**Description of the task:**
Look for the word "undefined" in the entries below, then copy every line that has it.
[[ Material for the task, beginning ]]
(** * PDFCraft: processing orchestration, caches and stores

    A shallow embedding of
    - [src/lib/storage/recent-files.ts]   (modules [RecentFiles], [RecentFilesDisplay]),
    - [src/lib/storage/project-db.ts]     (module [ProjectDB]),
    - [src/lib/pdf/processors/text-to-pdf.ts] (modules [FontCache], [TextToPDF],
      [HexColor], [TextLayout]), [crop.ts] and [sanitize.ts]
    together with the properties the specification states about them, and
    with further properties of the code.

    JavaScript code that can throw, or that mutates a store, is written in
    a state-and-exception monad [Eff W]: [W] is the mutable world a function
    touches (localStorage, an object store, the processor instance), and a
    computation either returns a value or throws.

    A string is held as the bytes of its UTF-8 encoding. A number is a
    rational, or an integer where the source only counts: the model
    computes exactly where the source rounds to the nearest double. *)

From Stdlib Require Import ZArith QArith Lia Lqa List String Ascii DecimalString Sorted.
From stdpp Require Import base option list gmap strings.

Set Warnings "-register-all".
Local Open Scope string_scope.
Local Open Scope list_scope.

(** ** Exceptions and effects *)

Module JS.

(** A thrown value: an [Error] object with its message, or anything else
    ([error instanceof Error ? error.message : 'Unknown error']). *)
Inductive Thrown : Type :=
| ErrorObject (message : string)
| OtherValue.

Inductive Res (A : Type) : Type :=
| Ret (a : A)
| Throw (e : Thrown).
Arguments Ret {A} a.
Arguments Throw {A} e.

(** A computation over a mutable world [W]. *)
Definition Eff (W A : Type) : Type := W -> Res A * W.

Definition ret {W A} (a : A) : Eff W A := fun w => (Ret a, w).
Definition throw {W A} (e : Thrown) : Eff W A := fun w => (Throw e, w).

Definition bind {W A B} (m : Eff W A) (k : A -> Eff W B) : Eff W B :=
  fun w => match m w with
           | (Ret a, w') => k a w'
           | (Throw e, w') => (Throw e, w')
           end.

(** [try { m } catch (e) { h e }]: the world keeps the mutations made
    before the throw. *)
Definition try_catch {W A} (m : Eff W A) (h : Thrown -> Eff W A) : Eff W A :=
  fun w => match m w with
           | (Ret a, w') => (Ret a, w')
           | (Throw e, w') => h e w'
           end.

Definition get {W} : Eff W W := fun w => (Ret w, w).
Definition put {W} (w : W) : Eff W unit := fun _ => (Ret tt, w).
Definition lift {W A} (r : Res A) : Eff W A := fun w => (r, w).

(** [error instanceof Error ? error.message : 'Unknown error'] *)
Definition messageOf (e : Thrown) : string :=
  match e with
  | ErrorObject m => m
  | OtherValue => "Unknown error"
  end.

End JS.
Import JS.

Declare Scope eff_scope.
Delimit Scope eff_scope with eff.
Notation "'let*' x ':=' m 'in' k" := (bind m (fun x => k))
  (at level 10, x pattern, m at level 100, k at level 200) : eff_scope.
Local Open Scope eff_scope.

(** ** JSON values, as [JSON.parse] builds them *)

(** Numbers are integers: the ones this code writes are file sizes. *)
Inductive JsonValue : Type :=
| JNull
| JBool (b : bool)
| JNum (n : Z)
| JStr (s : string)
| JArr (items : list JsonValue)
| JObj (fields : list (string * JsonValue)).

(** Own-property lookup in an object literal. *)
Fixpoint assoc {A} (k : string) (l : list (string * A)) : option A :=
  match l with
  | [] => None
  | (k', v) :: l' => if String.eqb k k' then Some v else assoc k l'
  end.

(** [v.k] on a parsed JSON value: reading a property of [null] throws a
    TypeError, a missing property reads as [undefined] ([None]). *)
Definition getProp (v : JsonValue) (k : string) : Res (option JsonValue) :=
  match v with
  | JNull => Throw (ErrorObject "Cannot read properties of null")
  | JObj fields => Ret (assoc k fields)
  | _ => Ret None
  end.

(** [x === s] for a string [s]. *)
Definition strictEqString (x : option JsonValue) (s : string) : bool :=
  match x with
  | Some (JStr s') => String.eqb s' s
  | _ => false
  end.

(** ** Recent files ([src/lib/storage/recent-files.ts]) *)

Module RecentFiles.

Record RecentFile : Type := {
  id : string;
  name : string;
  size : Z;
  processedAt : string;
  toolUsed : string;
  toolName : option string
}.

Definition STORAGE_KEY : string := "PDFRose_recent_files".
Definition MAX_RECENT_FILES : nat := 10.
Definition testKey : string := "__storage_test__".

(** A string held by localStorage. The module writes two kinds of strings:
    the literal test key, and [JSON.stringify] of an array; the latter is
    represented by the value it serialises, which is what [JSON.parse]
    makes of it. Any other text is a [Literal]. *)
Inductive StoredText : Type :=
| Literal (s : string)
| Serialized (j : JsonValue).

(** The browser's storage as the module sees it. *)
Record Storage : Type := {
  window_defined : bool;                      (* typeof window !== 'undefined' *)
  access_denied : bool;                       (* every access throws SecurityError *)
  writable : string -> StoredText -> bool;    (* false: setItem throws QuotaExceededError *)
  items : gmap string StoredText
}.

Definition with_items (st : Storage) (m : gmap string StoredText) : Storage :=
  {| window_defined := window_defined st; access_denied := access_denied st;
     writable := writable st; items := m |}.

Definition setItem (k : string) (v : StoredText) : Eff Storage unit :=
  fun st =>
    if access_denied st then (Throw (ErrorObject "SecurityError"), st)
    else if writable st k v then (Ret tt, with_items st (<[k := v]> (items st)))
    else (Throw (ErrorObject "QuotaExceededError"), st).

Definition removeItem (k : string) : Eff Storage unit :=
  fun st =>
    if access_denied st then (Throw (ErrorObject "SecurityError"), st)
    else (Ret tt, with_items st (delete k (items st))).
[[ Material for the task, end ]]
[[ Material for the task, beginning ]]
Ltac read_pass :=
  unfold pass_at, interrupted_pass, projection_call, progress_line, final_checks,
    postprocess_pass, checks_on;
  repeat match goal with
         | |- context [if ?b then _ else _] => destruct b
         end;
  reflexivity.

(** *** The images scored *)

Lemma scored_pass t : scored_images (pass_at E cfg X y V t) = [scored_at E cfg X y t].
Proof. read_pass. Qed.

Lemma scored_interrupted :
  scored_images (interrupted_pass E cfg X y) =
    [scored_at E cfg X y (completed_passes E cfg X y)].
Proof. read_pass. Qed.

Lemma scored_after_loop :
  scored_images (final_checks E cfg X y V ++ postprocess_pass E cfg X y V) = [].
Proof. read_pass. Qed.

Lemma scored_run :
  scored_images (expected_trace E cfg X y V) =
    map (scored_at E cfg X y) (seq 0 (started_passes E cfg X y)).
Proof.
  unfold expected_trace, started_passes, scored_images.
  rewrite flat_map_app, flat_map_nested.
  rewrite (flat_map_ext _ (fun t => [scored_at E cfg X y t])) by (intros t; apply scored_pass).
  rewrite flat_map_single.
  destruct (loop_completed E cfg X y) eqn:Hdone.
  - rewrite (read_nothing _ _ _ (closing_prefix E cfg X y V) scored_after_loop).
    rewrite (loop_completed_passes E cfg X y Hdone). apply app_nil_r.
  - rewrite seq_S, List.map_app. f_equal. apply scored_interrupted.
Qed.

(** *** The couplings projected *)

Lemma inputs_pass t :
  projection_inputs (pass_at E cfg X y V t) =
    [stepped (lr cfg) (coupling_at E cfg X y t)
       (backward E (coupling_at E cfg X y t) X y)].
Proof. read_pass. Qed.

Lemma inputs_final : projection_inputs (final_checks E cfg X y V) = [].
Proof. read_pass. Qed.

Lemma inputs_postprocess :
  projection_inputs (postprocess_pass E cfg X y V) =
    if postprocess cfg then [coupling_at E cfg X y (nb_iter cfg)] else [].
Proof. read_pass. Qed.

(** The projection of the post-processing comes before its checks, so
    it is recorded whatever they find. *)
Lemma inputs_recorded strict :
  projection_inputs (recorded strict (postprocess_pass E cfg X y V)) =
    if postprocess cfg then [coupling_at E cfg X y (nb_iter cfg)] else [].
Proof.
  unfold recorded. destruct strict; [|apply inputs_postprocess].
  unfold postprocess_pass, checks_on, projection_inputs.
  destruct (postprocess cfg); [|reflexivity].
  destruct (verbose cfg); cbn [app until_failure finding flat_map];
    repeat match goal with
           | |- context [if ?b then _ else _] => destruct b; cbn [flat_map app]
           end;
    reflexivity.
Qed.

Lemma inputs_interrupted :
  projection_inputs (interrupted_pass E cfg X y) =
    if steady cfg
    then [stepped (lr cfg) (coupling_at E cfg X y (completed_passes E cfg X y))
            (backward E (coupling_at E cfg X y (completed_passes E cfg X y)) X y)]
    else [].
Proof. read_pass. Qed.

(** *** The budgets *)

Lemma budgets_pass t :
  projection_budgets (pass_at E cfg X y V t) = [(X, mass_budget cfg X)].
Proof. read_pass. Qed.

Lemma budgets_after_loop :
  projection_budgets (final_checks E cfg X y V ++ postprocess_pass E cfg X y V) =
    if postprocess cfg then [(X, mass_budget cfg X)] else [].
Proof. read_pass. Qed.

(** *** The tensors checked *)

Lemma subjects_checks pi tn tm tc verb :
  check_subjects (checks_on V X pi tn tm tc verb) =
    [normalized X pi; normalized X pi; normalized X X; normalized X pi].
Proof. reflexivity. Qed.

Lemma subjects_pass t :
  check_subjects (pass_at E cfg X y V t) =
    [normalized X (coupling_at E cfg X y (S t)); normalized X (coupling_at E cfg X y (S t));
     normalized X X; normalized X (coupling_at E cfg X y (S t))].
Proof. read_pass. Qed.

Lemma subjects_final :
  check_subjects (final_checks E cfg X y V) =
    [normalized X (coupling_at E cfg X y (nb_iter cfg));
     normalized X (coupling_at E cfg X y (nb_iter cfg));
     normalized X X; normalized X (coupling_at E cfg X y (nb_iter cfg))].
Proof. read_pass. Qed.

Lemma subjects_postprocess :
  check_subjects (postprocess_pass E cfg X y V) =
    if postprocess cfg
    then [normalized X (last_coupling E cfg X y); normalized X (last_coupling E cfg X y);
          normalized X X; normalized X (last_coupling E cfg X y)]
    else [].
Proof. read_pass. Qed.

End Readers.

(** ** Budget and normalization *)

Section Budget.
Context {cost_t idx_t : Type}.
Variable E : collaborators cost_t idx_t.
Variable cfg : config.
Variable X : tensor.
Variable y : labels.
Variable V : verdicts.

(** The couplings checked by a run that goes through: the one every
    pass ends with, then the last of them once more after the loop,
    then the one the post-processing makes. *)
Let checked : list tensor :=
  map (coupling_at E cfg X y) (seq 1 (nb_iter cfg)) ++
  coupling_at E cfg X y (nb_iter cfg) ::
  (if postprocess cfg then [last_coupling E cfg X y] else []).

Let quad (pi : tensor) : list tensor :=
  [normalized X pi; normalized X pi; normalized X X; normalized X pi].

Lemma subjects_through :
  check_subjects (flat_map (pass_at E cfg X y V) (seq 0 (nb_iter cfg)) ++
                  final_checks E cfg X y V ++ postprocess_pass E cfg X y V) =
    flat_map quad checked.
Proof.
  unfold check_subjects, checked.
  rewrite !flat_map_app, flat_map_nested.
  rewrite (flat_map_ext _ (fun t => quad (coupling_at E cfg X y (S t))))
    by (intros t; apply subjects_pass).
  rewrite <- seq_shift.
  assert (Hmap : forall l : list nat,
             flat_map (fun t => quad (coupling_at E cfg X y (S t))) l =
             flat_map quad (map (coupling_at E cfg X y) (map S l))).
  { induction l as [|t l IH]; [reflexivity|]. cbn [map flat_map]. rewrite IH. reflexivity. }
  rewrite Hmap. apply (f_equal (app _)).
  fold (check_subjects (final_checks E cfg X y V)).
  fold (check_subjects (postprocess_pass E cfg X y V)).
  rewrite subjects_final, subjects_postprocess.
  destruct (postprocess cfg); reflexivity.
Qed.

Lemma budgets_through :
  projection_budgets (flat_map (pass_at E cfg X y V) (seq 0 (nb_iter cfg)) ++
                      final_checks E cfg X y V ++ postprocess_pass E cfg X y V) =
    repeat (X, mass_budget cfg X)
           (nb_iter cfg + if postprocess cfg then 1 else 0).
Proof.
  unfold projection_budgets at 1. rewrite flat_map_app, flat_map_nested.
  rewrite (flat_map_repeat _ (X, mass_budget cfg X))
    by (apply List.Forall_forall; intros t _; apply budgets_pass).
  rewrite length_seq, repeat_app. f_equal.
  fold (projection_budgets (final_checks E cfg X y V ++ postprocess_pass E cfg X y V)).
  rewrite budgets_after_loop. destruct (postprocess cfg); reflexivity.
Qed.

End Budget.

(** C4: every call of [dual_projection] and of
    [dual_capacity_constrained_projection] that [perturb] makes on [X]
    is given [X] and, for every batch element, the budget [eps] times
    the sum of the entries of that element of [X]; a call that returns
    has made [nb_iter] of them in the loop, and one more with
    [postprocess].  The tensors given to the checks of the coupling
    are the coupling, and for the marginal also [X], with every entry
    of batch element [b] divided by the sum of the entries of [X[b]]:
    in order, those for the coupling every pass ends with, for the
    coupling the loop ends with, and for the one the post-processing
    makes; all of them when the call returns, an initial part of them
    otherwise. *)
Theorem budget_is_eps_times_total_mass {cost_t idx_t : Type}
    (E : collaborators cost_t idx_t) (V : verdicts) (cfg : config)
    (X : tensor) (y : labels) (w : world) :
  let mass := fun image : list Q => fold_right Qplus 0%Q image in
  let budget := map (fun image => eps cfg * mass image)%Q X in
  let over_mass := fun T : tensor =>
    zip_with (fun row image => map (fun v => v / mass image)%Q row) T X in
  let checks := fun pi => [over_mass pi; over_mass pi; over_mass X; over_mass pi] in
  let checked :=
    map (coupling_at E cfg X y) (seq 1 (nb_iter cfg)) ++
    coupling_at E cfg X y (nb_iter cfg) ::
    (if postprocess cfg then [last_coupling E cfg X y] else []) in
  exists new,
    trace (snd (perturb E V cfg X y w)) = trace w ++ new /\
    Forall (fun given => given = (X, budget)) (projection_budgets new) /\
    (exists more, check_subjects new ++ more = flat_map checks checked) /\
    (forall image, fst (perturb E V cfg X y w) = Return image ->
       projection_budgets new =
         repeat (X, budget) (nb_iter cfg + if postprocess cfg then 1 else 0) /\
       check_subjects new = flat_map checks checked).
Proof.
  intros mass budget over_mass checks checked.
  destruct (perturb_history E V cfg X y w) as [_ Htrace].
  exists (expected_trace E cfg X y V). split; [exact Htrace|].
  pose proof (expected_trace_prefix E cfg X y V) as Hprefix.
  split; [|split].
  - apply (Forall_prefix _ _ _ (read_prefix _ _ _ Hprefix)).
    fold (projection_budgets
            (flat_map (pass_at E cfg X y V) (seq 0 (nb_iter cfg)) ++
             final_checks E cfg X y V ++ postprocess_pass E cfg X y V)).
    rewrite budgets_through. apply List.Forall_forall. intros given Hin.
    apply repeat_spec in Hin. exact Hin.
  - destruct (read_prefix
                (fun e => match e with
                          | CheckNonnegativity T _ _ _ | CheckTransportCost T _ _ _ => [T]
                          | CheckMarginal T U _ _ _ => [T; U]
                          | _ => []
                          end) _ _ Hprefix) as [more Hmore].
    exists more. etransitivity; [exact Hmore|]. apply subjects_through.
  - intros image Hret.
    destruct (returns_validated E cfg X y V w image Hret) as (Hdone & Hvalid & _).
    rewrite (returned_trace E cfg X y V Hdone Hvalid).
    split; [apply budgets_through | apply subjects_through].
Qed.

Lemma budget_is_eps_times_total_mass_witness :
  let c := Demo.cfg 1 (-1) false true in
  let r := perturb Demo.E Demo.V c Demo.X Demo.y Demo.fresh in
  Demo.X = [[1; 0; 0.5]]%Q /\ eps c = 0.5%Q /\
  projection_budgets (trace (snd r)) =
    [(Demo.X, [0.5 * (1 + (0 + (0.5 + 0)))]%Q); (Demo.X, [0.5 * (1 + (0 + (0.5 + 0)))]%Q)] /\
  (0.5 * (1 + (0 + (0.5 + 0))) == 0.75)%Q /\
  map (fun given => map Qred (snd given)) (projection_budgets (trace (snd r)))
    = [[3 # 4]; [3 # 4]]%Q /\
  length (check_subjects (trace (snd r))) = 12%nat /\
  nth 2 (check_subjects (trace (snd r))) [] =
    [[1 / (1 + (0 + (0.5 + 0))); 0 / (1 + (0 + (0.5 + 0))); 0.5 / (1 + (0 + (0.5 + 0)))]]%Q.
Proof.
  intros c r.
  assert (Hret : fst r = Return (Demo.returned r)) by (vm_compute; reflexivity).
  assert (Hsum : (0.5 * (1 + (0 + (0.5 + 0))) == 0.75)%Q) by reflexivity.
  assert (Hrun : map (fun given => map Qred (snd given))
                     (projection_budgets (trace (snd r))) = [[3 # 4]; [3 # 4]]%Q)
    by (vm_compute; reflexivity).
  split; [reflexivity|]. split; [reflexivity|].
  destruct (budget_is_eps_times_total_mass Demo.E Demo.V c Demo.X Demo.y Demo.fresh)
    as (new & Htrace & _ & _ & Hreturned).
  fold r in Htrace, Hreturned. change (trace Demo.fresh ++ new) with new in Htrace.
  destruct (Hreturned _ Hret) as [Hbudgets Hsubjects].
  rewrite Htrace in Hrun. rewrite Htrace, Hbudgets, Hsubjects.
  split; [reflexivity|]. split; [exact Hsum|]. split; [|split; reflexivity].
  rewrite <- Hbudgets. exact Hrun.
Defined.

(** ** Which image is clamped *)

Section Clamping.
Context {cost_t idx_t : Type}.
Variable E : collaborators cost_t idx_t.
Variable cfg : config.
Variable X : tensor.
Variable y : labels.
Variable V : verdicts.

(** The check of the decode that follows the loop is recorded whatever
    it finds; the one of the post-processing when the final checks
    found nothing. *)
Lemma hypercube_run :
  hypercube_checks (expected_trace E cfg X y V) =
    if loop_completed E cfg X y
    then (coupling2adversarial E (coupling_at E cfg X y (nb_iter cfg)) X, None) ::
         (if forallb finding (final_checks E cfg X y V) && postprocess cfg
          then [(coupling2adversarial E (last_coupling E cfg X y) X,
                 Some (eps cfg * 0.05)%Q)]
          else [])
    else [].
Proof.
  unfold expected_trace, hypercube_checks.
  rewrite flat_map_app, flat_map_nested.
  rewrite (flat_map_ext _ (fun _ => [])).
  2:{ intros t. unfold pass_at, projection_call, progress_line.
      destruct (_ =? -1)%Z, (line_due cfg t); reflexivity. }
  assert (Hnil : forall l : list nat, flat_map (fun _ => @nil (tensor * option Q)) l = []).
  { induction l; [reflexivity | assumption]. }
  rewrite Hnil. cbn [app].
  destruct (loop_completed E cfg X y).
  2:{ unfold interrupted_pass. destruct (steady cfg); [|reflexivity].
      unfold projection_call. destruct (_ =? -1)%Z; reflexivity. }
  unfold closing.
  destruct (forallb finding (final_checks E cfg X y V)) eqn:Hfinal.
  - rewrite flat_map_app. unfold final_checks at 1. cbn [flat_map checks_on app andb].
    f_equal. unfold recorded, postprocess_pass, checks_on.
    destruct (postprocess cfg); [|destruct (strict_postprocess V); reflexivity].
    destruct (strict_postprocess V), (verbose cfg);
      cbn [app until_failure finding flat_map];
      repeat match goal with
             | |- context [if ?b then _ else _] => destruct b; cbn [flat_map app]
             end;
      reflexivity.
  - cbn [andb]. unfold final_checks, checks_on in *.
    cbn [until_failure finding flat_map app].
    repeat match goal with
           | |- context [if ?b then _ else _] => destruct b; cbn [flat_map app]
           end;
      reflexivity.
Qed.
[[ Material for the task, end ]]
**Solution to the problem:**
    TypeError, a missing property reads as [undefined] ([None]). *)
  window_defined : bool;                      (* typeof window !== 'undefined' *)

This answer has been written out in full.